KR100555055B1 - Apparatus for treating wastewater effluent using photocatalistic fiber filter-ultraviolet and wastewater effluent treatment method using thereof - Google Patents

Abstract

The present invention relates to a photocatalyst fiber filtration filter and an apparatus for treating effluent using ultraviolet light and a method for treating effluent using the same, and more specifically, to a primary treatment with a photocatalyst coated fiber filtration filter, and to an ultraviolet treatment device. The present invention relates to a effluent treatment apparatus for efficiently treating effluent from sewage treatment plants with heavy water and a method of treating effluent using the same.

According to the effluent treatment apparatus using the photocatalyst fiber filtration filter and the ultraviolet treatment according to the present invention, it is possible to effectively decompose and remove various organic substances and pathogens and sterilize using strong oxidation and reducing power.
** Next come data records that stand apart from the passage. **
(** X24.  The search ends within [max_steps] iterations, and a
    [RuntimeError] never leaves it: with fuel for [max_steps] iterations
    it returns the state reached, or an iteration raised.  What raises
    in an iteration is the regulariser, [score_emb] (on shapes that do
    not broadcast, for one) or the optimiser step; a [RuntimeError] is
    caught, "Cannot optimize the queries" is printed and [None] is
    returned, and any other exception is passed on.  A [RuntimeError] in
    the first iteration gives [None] at once when [max_steps] is
    positive. *)
Theorem pgd_returns_or_reports (fuel : nat) (max_steps : Z)
    (guess : tensor2) (opt : Opt) :
  (∀ g, regularizer lhs pred g ≠ OutOfFuel) →
  (∀ g, score_emb m lhs pred g ≠ OutOfFuel) →
  (Z.to_nat max_steps ≤ fuel)%nat →
  ((∃ log s, pgd fuel m lhs pred max_steps guess opt
             = (log, Done (Some s)))
   ∨ (∃ e k sk,
        (k < Z.to_nat max_steps)%nat
        ∧ iterate body k (pgd_init Opt guess opt) = Done sk
        ∧ step_raises sk e
        ∧ pgd fuel m lhs pred max_steps guess opt
          = match e with
            | RuntimeError => ([CannotOptimize], Done None)
            | _ => ([], Raised e)
            end))
  ∧ (1 ≤ max_steps →
     step_raises (pgd_init Opt guess opt) RuntimeError →
     pgd fuel m lhs pred max_steps guess opt = ([CannotOptimize], Done None)).
Proof.
  intros Hreg Hsc Hfuel. split.
  - destruct (pgd_loop_iterate Opt regularizer optimizer_step m lhs pred
                Hreg Hsc fuel max_steps guess opt Hfuel)
      as (n & Hn & Hw & Hne).
    unfold projected_gradient_descent. rewrite Hw.
    destruct (iterate body n (pgd_init Opt guess opt)) as [s|e|] eqn:Hit;
      [| |done].
    + left. by eexists _, _.
    + right. apply iterate_body_raises in Hit as (k & sk & Hk & Hsk & Hraise).
      exists e, k, sk. split; [lia|]. split; [done|].
      split; [by apply pgd_body_raises|]. by destruct e.
  - intros Hmax Hraise%pgd_body_raises.
    unfold projected_gradient_descent, pgd_loop.
    destruct fuel as [|fuel]; [lia|]. cbn [while].
    rewrite pgd_cond_init by done. by rewrite Hraise.
Qed.

(** X25.  A loss that is [nan] ends the search: when the score or the
    regulariser of the first iteration is [nan] and the optimiser step
    goes through, the loop stops after this one iteration, with the
    guess the step produced. *)
Theorem pgd_nan_loss_stops (fuel : nat) (max_steps : Z) (guess : tensor2)
    (opt : Opt) (l_reg sc : option Q) (g : tensor2) (o : Opt) :
  1 ≤ max_steps → (1 ≤ fuel)%nat →
  regularizer lhs pred guess = Done l_reg →
  score_emb m lhs pred guess = Done sc →
  sc = None ∨ l_reg = None →
  optimizer_step lhs pred guess opt = Some (g, o) →
  loop fuel m lhs pred max_steps guess opt
  = Done {| pgd_i := 2; prev_loss := Some 999%Q; loss := None;
            obj_guess := g; optimizer := o |}.
Proof.
  intros Hmax Hfuel Hreg Hsc Hnan Hopt. unfold pgd_loop.
  destruct fuel as [|fuel]; [lia|]. cbn [while].
  rewrite pgd_cond_init by done.
  unfold pgd_body at 1. cbn [pgd_init obj_guess optimizer loss pgd_i].
  rewrite Hreg, Hsc. cbn [mbind outcome_bind]. rewrite Hopt.
  assert (nan_neg (nan_sub sc l_reg) = None) as ->.
  { destruct Hnan as [-> | ->]; [done|]. by destruct sc. }
  destruct fuel; cbn [while]; unfold pgd_cond; cbn [prev_loss loss pgd_i];
    cbn; by rewrite andb_false_r.
Qed.

End ProjectedGradientDescentEdges.

Lemma pgd_early_report_witness :
  ∃ n : nat,
    (n ≤ Z.to_nat 1)%nat
    ∧ iterate (pgd_body unit zero_regularizer frozen_optimizer cp_example
                 (of_rows 1 [[1%Q]]) (of_rows 1 [[1%Q]]))
        n (pgd_init unit (of_rows 1 [[0%Q]]) tt)
      = Done (PgdState unit 2 (Some 999%Q) (Some (- (0 / 1 - 0))%Q)
                (of_rows 1 [[0%Q]]) tt)
    ∧ pgd_i unit (PgdState unit 2 (Some 999%Q) (Some (- (0 / 1 - 0))%Q)
                    (of_rows 1 [[0%Q]]) tt) = Z.of_nat n + 1
    ∧ projected_gradient_descent unit zero_regularizer frozen_optimizer 1
        cp_example (of_rows 1 [[1%Q]]) (of_rows 1 [[1%Q]]) 1
        (of_rows 1 [[0%Q]]) tt
      = (if decide (Z.of_nat n + 1 = 1) then []
         else [ConvergedEarly (Z.of_nat n + 1)],
         Done (Some (PgdState unit 2 (Some 999%Q) (Some (- (0 / 1 - 0))%Q)
                       (of_rows 1 [[0%Q]]) tt)))
    ∧ (Z.of_nat n = 1 →
       (projected_gradient_descent unit zero_regularizer frozen_optimizer 1
          cp_example (of_rows 1 [[1%Q]]) (of_rows 1 [[1%Q]]) 1
          (of_rows 1 [[0%Q]]) tt).1
       = [ConvergedEarly (1 + 1)]).
Proof.
  apply (pgd_early_report unit zero_regularizer frozen_optimizer cp_example
           (of_rows 1 [[1%Q]]) (of_rows 1 [[1%Q]]) 1 1 (of_rows 1 [[0%Q]]) tt).
  - cbn. lia.
  - reflexivity.
Defined.

Lemma pgd_no_steps_witness :
  projected_gradient_descent unit zero_regularizer frozen_optimizer 0
    cp_example (of_rows 1 [[1%Q]]) (of_rows 1 [[1%Q]]) 0
    (of_rows 1 [[0%Q]]) tt
  = ([ConvergedEarly 1], Done (Some (pgd_init unit (of_rows 1 [[0%Q]]) tt))).
Proof.
  apply (pgd_no_steps unit zero_regularizer frozen_optimizer cp_example
           (of_rows 1 [[1%Q]]) (of_rows 1 [[1%Q]]) 0 0).
  lia.
Defined.

(** A query of two rows, a relation embedding of three and a working
    optimiser: [score_emb] cannot broadcast them, and the search returns
    [None]. *)
Lemma pgd_returns_or_reports_witness :
  ((∃ log s,
      projected_gradient_descent unit zero_regularizer frozen_optimizer 20
        cp_example (of_rows 1 [[1]; [1]]%Q) (of_rows 1 [[1]; [1]; [1]]%Q) 20
        (of_rows 1 [[0]; [0]]%Q) tt
      = (log, Done (Some s)))
   ∨ (∃ e k sk,
        (k < Z.to_nat 20)%nat
        ∧ iterate (pgd_body unit zero_regularizer frozen_optimizer
                     cp_example (of_rows 1 [[1]; [1]]%Q)
                     (of_rows 1 [[1]; [1]; [1]]%Q))
            k (pgd_init unit (of_rows 1 [[0]; [0]]%Q) tt) = Done sk
        ∧ step_raises unit zero_regularizer frozen_optimizer cp_example
            (of_rows 1 [[1]; [1]]%Q) (of_rows 1 [[1]; [1]; [1]]%Q) sk e
        ∧ projected_gradient_descent unit zero_regularizer frozen_optimizer
            20 cp_example (of_rows 1 [[1]; [1]]%Q)
            (of_rows 1 [[1]; [1]; [1]]%Q) 20 (of_rows 1 [[0]; [0]]%Q) tt
          = match e with
            | RuntimeError => ([CannotOptimize], Done None)
            | _ => ([], Raised e)
            end))
  ∧ (1 ≤ 20 →
     step_raises unit zero_regularizer frozen_optimizer cp_example
       (of_rows 1 [[1]; [1]]%Q) (of_rows 1 [[1]; [1]; [1]]%Q)
       (pgd_init unit (of_rows 1 [[0]; [0]]%Q) tt) RuntimeError →
     projected_gradient_descent unit zero_regularizer frozen_optimizer 20
       cp_example (of_rows 1 [[1]; [1]]%Q) (of_rows 1 [[1]; [1]; [1]]%Q) 20
       (of_rows 1 [[0]; [0]]%Q) tt
     = ([CannotOptimize], Done None)).
Proof.
  apply (pgd_returns_or_reports unit zero_regularizer frozen_optimizer
           cp_example (of_rows 1 [[1]; [1]]%Q) (of_rows 1 [[1]; [1]; [1]]%Q)
           20 20 (of_rows 1 [[0]; [0]]%Q) tt).
  - intros g. unfold zero_regularizer. discriminate.
  - intros g. apply CP_score_emb_returns.
  - cbn. lia.
Defined.

Lemma pgd_nan_loss_stops_witness :
  pgd_loop unit zero_regularizer frozen_optimizer 20 cp_example
    (of_rows 1 []) (of_rows 1 []) 20 (of_rows 1 []) tt
  = Done {| pgd_i := 2; prev_loss := Some 999%Q; loss := None;
            obj_guess := of_rows 1 []; optimizer := tt |}.
Proof.
  apply (pgd_nan_loss_stops unit zero_regularizer frozen_optimizer
           cp_example (of_rows 1 []) (of_rows 1 []) 20 20 (of_rows 1 []) tt
           (Some 0%Q) None (of_rows 1 []) tt).
  - lia.
  - lia.
  - reflexivity.
  - reflexivity.
  - by left.
  - reflexivity.
Defined.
In addition, regardless of the nature of the effluent, not only can it be sterilized by perfect sterilization treatment, but also can be stably treated, and the effluent can be quickly and efficiently reduced to reduce the amount of effluent, thereby preventing the waste of water resources, and ensuring water and sewage. Cost savings such as fees and environmental improvement charges can be expected.

Effluent treatment, photocatalyst, ultraviolet

Description

Apparatus for Treating Wastewater Effluent Using Photocatalistic Fiber Filter-Ultraviolet and Wastewater Effluent Treatment Method Using Thereof}             

1 is a process chart of the effluent treatment apparatus according to the present invention.

2 is a process chart of the fiber filtration filter and ultraviolet treatment device coated with a photocatalyst according to the present invention.

Figure 3 is a process diagram of a vacuum treatment apparatus for controlling the discharge of effluent in accordance with the present invention.

4 is a plan view of the effluent treatment apparatus according to the present invention.

5 is an overall 3D view of a fiber filter.

6 is a partial 3D view of a fiber filter.

<Description of the symbols for the main parts of the drawings>

A) effluent tank

B) filter

C) UV treatment device

D) Vacuum treatment device

E) Ozone Supply Device

101) hollow tube 102) housing

103) Ring 104) One-way Bearing

105) Shaft 106) Bracket

107) Filter 108) Fiber

109) Main Gear 110) Local Gear

111) Inverter 112) Reducer

113) Coupling 114) Diffuser

115) channel 116) piping

117) channel 201) body

202) Lamp 203) Cap

204) Wiper Module 205) Wiper

206) Flange 207) End Cap

301) Valve (Sample Collection) 302) Valve (Main Pipe)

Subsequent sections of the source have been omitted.